| > Markets > We believe central economic planning elevates the worst of us and drags everyone down; markets exploit the best of us to benefit all of us > We believe central planning is a doom loop; markets are an upward spiral There's many things off with this. The USSR from the 1920s to early 1950s had enormous economic growth - particularly in the 1930s when so-called free markets in the West had collapsed, by the 1950s and early 1960s it was sending satellites and men to space - before the West. Also, the PRC had enormous economic growth from the early 1950s to late 1970s (and afterward as well). Also, the US economy is centrally planned. Billions are flowing to military contractors for Israel right now as they were to the Ukraine before - the US is pumping over $800 billion (really over a trillion) this year into this centrally planned economy, and it also de facto plans for the giant medical sector. The Internet we type on was built over decades with government money.
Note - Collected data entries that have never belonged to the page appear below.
(* ===== verification/MmcBus.v ===== *)
(** * Bringing up an eMMC: its extended CSD, its bus and its modes (sdiodi/mmc.c)

    The command layer of SdioCmd.v with more entries of the controller: its
    timing, the width of its bus, tuning.  The state adds what the driver
    knows of the device, and a list of what was done to the link between the
    controller and the device, for the theorems; nothing reads it.  What a
    read leaves in memory is a function of the commands so far. *)
From S2P Require Import Prelude Driver SdioReg SdioConst SimConst MmcConst Sdhci SdioCmd.
Open Scope Z_scope.

(** ** The state *)
Class bus_entry (C : Type) := {
  entry_timing : Z -> M C errno;
  entry_bus_width : Z -> M C errno;
  entry_tune : Z -> M C errno
}.

Record sdio_ecsd := Ecsd {
  e_blksz : Z; e_sectors : Z; e_acc_size : Z; dtr_max_hs : Z; s_a_timeout : Z;
  ext_csd_rev : Z; card_type : Z; driver_strength : Z;
  erase_grp_def : Z; hc_erase_group_size : Z; hc_wp_grp_size : Z; user_wp : Z; part_config : Z; strobe : Z; bkops_en : Z
}.
Definition no_ecsd : sdio_ecsd := Ecsd 0 0 0 0 0 0 0 0 0 0 0 0 0 0 0.
Definition set_sectors (n : Z) (e : sdio_ecsd) : sdio_ecsd :=
  Ecsd (e_blksz e) n (e_acc_size e) (dtr_max_hs e) (s_a_timeout e) (ext_csd_rev e) (card_type e) (driver_strength e)
    (erase_grp_def e) (hc_erase_group_size e) (hc_wp_grp_size e) (user_wp e) (part_config e) (strobe e) (bkops_en e).
Definition set_rev (rev size : Z) (e : sdio_ecsd) : sdio_ecsd :=
  Ecsd size (e_sectors e) (e_acc_size e) (dtr_max_hs e) (s_a_timeout e) rev (card_type e) (driver_strength e)
    (erase_grp_def e) (hc_erase_group_size e) (hc_wp_grp_size e) (user_wp e) (part_config e) (strobe e) (bkops_en e).
Definition set_access (part acc sa : Z) (e : sdio_ecsd) : sdio_ecsd :=
  Ecsd (e_blksz e) (e_sectors e) acc (dtr_max_hs e) sa (ext_csd_rev e) (card_type e) (driver_strength e)
    (erase_grp_def e) (hc_erase_group_size e) (hc_wp_grp_size e) (user_wp e) part (strobe e) (bkops_en e).
Definition set_bkops_en (v : Z) (e : sdio_ecsd) : sdio_ecsd :=
  Ecsd (e_blksz e) (e_sectors e) (e_acc_size e) (dtr_max_hs e) (s_a_timeout e) (ext_csd_rev e) (card_type e) (driver_strength e)
    (erase_grp_def e) (hc_erase_group_size e) (hc_wp_grp_size e) (user_wp e) (part_config e) (strobe e) v.
Definition set_strength (v : Z) (e : sdio_ecsd) : sdio_ecsd :=
  Ecsd (e_blksz e) (e_sectors e) (e_acc_size e) (dtr_max_hs e) (s_a_timeout e) (ext_csd_rev e) (card_type e) v
    (erase_grp_def e) (hc_erase_group_size e) (hc_wp_grp_size e) (user_wp e) (part_config e) (strobe e) (bkops_en e).
Definition set_strobe (v : Z) (e : sdio_ecsd) : sdio_ecsd :=
  Ecsd (e_blksz e) (e_sectors e) (e_acc_size e) (dtr_max_hs e) (s_a_timeout e) (ext_csd_rev e) (card_type e) (driver_strength e)
    (erase_grp_def e) (hc_erase_group_size e) (hc_wp_grp_size e) (user_wp e) (part_config e) v (bkops_en e).
Definition set_card_type (v : Z) (e : sdio_ecsd) : sdio_ecsd :=
  Ecsd (e_blksz e) (e_sectors e) (e_acc_size e) (dtr_max_hs e) (s_a_timeout e) (ext_csd_rev e) v (driver_strength e)
    (erase_grp_def e) (hc_erase_group_size e) (hc_wp_grp_size e) (user_wp e) (part_config e) (strobe e) (bkops_en e).
Definition set_dtr_max_hs (v : Z) (e : sdio_ecsd) : sdio_ecsd :=
  Ecsd (e_blksz e) (e_sectors e) (e_acc_size e) v (s_a_timeout e) (ext_csd_rev e) (card_type e) (driver_strength e)
    (erase_grp_def e) (hc_erase_group_size e) (hc_wp_grp_size e) (user_wp e) (part_config e) (strobe e) (bkops_en e).
Definition set_groups (def erase wp user : Z) (e : sdio_ecsd) : sdio_ecsd :=
  Ecsd (e_blksz e) (e_sectors e) (e_acc_size e) (dtr_max_hs e) (s_a_timeout e) (ext_csd_rev e) (card_type e) (driver_strength e)
    def erase wp user (part_config e) (strobe e) (bkops_en e).
Definition set_grp_def (v : Z) (e : sdio_ecsd) : sdio_ecsd :=
  set_groups v (hc_erase_group_size e) (hc_wp_grp_size e) (user_wp e) e.

(** What is known of the device beside [sdev], and hc->drv_type. *)
Record mmc := Mmc {
  m_csd : csd; m_cid : cid; m_ecsd : sdio_ecsd; raw_ecsd : list Z; rel_wr_sec_c : Z; wp_size : Z; erase_size : Z; m_drv_type : Z
}.
Definition set_m_csd (c : csd) (m : mmc) : mmc :=
  Mmc c (m_cid m) (m_ecsd m) (raw_ecsd m) (rel_wr_sec_c m) (wp_size m) (erase_size m) (m_drv_type m).
Definition set_m_cid (c : cid) (m : mmc) : mmc :=
  Mmc (m_csd m) c (m_ecsd m) (raw_ecsd m) (rel_wr_sec_c m) (wp_size m) (erase_size m) (m_drv_type m).
Definition set_m_ecsd (e : sdio_ecsd) (m : mmc) : mmc :=
  Mmc (m_csd m) (m_cid m) e (raw_ecsd m) (rel_wr_sec_c m) (wp_size m) (erase_size m) (m_drv_type m).
Definition set_raw_ecsd (l : list Z) (m : mmc) : mmc :=
  Mmc (m_csd m) (m_cid m) (m_ecsd m) l (rel_wr_sec_c m) (wp_size m) (erase_size m) (m_drv_type m).
Definition set_rel_wr (n : Z) (m : mmc) : mmc :=
  Mmc (m_csd m) (m_cid m) (m_ecsd m) (raw_ecsd m) n (wp_size m) (erase_size m) (m_drv_type m).
Definition set_sizes (wp erase : Z) (m : mmc) : mmc :=
  Mmc (m_csd m) (m_cid m) (m_ecsd m) (raw_ecsd m) (rel_wr_sec_c m) wp erase (m_drv_type m).
Definition set_m_drv_type (t : Z) (m : mmc) : mmc :=
  Mmc (m_csd m) (m_cid m) (m_ecsd m) (raw_ecsd m) (rel_wr_sec_c m) (wp_size m) (erase_size m) t.
Definition set_dtr_max (v : Z) (c : csd) : csd :=
  Csd (csd_structure c) (spec_vers c) (taac c) (nsac c) (tran_speed c) (ccc c) (read_bl_len c) (read_bl_partial c)
    (write_blk_misalign c) (read_blk_misalign c) (dsr_imp c) (c_size c) (vdd_r_curr_min c) (vdd_r_curr_max c) (vdd_w_curr_min c)
    (vdd_w_curr_max c) (c_size_mult c) (erase_blk_en c) (erase_grp_size c) (erase_grp_mult c) (sector_size c) (wp_grp_size c)
    (wp_grp_enable c) (r2w_factor c) (write_bl_len c) (write_bl_partial c) (write_protect c) v (SdioReg.blksz c) (sectors c).
Definition set_year (y : Z) (c : cid) : cid := Cid (mid c) (oid c) (pnm c) (prv c) (psn c) (month c) y.

Definition set_partition_time (v : Z) (d : sdev) : sdev :=
  Dev (dcaps d) (rca d) (block_length d) (pactive d) (csd_blksz d) (dev_ocr d) (bus_modes d) (raw_cid d) v (raw_csd d).

(** What was done to the link, with the result. *)
Inductive bus_event :=
| Switched (index value : Z) (e : errno)
| Timed (timing : Z) (e : errno)
| Widened (width : Z) (e : errno)
| Clocked (clk : Z) (e : errno)
| Tuned (op : Z) (e : errno)
| Powered (voltage : Z) (e : errno)
| Waited (e : errno)
| Functioned (mode grp val : Z) (e : errno) (status : list Z)
| Spread (width : Z) (e : errno)
| Driven (type : Z) (e : errno)
| Wrote (data : list Z) (e : errno).

Record mst (C : Type) := Mst { cmds : cst C; mdev : mmc; done : list bus_event }.
Arguments Mst {C}. Arguments cmds {C}. Arguments mdev {C}. Arguments done {C}.

(** [if( ( status = m ) ) return( status ); k] *)
Definition ok_then {S} (m k : M S errno) : M S errno := e ← m; if decide (e <> EOK) then mret e else k.
Notation "m !; k" := (ok_then m k) (at level 100, k at level 200, right associativity) : bsp_scope.

Section bus.
Context {C : Type} `{sdio_hc_entry C} `{bus_entry C} (no_memory no_buffer : list issued -> bool).

(** The bytes in the buffer of a read after the commands so far, and the
    address of the buffers. *)
Context (transferred : list issued -> list Z) (buffer : Z).

Definition cmd_ {A} (m : M (cst C) A) : M (mst C) A := fun s =>
  match m (cmds s) with None => None | Some (a, c) => Some (a, Mst c (mdev s) (done s)) end.
Definition upd_cmds (f : cst C -> cst C) (s : mst C) : mst C := Mst (f (cmds s)) (mdev s) (done s).
Definition upd_mdev (f : mmc -> mmc) (s : mst C) : mst C := Mst (cmds s) (f (mdev s)) (done s).
Definition note (ev : errno -> bus_event) (m : M (mst C) errno) : M (mst C) errno :=
  e ← m; modify (fun s => Mst (cmds s) (mdev s) (done s ++ [ev e]));; mret e.

Definition ecsd : M (mst C) sdio_ecsd := gets (fun s => m_ecsd (mdev s)).
Definition upd_ecsd (f : sdio_ecsd -> sdio_ecsd) : M (mst C) () := modify (upd_mdev (fun m => set_m_ecsd (f (m_ecsd m)) m)).
Definition hcaps : M (mst C) Z := gets (fun s => hc_caps (ctl (cmds s))).
Definition caps : M (mst C) Z := gets (fun s => dcaps (dev (cmds s))).
Definition upd_caps (f : Z -> Z) : M (mst C) () := modify (upd_cmds (upd_dev (fun d => set_csd (f (dcaps d)) (csd_blksz d) d))).
Definition flags : M (mst C) Z := gets (fun s => dev_flags (ctl (cmds s))).
Definition upd_dflags (f : Z -> Z) : M (mst C) () := cmd_ (upd_dev_flags f).

(** ** base.c *)
Definition sdio_timing (timing : Z) : M (mst C) errno := note (Timed timing) (cmd_ (hc_call (entry_timing timing))).
Definition sdio_bus_width (width : Z) : M (mst C) errno := note (Widened width) (cmd_ (hc_call (entry_bus_width width))).
Definition sdio_signal_voltage (voltage : Z) : M (mst C) errno :=
  note (Powered voltage) (cmd_ (hc_call (entry_signal_voltage voltage))).
Definition sdio_tune (op : Z) : M (mst C) errno := note (Tuned op) (cmd_ (hc_call (entry_tune op))).
Definition sdio_clock (clk : Z) : M (mst C) errno := note (Clocked clk) (cmd_ (SdioCmd.sdio_clock clk)).
Definition sdio_bus_mode (mode : Z) : M (mst C) errno := cmd_ (hc_call (entry_bus_mode mode)).

(** _sdio_wait_card_status( dev, NULL, CDS_READY_FOR_DATA, ... ) *)
Definition wait_ready : M (mst C) errno :=
  note Waited (cmd_ (_sdio_wait_card_status no_memory (send_cmd no_memory) CDS_READY_FOR_DATA CDS_READY_FOR_DATA SDIO_TIME_DEFAULT)).

(** mmc_switch and _mmc_switch, with the command set, the mode and the time
    that all calls here have. *)
Definition switch_ (index value : Z) (wrdy : bool) : M (mst C) errno :=
  note (Switched index value)
    (cmd_ (_mmc_switch no_memory MMC_SWITCH_CMDSET_DFLT MMC_SWITCH_MODE_WRITE index value SDIO_TIME_DEFAULT wrdy)).
Definition switch (index value : Z) : M (mst C) errno := switch_ index value true.

(** ** The extended CSD *)
Definition raw (i : Z) : M (mst C) Z := gets (fun s => default 0 (raw_ecsd (mdev s) !! Z.to_nat i)).
Definition add_caps (v : Z) : M (mst C) () := upd_caps (fun c => Z.lor c v).

Definition ecsd_v4_2 : M (mst C) () :=
  b0 ← raw ECSD_SEC_CNT; b1 ← raw (ECSD_SEC_CNT + 1); b2 ← raw (ECSD_SEC_CNT + 2); b3 ← raw (ECSD_SEC_CNT + 3);
  let n := Z.lor (Z.lor b0 (Z.shiftl b1 8)) (Z.lor (Z.shiftl b2 16) (Z.shiftl b3 24)) in
  upd_ecsd (set_sectors n);;
  if ECSD_SEC_CNT_2GB <? n then add_caps DEV_CAP_HC else mret ().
But most importantly, as these are more minor issues - it is a false comparison. The Soviet Union had markets selling radishes for rubles, just like the US does (for dollars). So both had markets. The difference is the USSR from the 1920s to mid-1960s made production decisions based on the general welfare, the desire for a space program etc. Workers on collective farms made their own decisions, with perhaps some government quotas. In the US decisions are made to benefit the heirs who own companies as opposed to the workers who do the work. But that is a minor point. The point is that both had markets, little different from one another. But the distribution portion of the economy for the US is compared to the centrally planned production if the other economy. It makes no sense. The US production controlled by and for the benefit of heirs is unmentioned. The USSR-like market identical to to the US market is unmentioned. We compare US production to USSR-like distribution. The comparison makes no sense. Purposefully. |
The PRC had enormous economic growth - and also a famine that killed millions of people. It was a centrally planned absolute catastrophe. Then in the 1970s, they realized that central planning wasn't going to keep working, so they moved to more of a free market approach - not totally, but much more than they had. And growth continued for several more decades.
> But the distribution portion of the economy for the US is compared to the centrally planned production if the other economy. It makes no sense.
Where are you getting this from? Certainly not from the parts you quote.